→ **TASK TO COMPLETE**: Below are entries. Copy exactly the lines running from the line that holds "- now destruct (Hl c)." to the line that holds "Lemma load_params_cached self", with both ends included.

→ **RECORDS FOR THE EXERCISE**:
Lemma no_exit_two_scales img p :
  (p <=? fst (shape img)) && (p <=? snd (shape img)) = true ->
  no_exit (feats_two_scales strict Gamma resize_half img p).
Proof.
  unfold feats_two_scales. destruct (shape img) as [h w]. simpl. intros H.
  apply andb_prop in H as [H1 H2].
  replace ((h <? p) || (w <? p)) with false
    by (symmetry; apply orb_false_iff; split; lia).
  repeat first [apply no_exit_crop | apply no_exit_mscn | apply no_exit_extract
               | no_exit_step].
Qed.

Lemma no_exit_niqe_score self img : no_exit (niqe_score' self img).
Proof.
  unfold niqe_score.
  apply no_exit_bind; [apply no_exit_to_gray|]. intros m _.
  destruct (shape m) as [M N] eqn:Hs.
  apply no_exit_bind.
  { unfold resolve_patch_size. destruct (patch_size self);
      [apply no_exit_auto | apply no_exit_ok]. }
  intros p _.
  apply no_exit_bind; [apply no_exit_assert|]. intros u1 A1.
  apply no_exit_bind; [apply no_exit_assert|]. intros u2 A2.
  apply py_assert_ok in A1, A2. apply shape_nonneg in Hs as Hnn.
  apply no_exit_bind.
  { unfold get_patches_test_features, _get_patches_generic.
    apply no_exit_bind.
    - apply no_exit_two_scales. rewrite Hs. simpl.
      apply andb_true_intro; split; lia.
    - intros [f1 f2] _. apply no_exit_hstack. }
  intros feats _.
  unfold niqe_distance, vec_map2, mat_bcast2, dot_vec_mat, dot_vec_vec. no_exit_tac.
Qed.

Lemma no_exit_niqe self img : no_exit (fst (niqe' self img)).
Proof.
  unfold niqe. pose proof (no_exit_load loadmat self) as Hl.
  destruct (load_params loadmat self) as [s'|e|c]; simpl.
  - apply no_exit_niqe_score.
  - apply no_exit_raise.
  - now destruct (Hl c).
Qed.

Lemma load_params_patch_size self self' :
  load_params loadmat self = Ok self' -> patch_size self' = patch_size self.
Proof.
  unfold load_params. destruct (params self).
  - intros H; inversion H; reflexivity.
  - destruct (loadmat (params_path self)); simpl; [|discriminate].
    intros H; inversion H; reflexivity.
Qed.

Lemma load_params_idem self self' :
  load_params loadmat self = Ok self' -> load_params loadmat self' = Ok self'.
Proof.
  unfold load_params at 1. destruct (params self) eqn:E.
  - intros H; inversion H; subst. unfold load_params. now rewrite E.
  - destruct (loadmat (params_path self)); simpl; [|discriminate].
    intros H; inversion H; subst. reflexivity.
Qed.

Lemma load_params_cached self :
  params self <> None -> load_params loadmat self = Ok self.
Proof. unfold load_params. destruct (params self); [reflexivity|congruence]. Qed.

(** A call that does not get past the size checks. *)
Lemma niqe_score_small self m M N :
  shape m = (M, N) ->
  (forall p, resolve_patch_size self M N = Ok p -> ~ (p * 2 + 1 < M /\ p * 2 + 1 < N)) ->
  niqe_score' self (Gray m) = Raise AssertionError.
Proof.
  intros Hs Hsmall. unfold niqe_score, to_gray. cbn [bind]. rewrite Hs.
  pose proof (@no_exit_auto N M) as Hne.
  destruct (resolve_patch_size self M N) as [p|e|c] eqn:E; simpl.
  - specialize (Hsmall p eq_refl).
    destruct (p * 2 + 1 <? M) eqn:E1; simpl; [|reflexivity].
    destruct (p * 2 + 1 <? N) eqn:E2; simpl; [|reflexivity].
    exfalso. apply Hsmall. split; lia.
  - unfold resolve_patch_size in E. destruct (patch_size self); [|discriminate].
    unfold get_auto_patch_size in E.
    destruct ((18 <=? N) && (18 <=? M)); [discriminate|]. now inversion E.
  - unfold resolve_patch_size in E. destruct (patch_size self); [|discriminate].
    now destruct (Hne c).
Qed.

→ **EXERCISE SOLUTION**:
  - now destruct (Hl c).
Qed.

Lemma load_params_patch_size self self' :
  load_params loadmat self = Ok self' -> patch_size self' = patch_size self.
Proof.
  unfold load_params. destruct (params self).
  - intros H; inversion H; reflexivity.
  - destruct (loadmat (params_path self)); simpl; [|discriminate].
    intros H; inversion H; reflexivity.
Qed.

Lemma load_params_idem self self' :
  load_params loadmat self = Ok self' -> load_params loadmat self' = Ok self'.
Proof.
  unfold load_params at 1. destruct (params self) eqn:E.
  - intros H; inversion H; subst. unfold load_params. now rewrite E.
  - destruct (loadmat (params_path self)); simpl; [|discriminate].
    intros H; inversion H; subst. reflexivity.
Qed.

Lemma load_params_cached self :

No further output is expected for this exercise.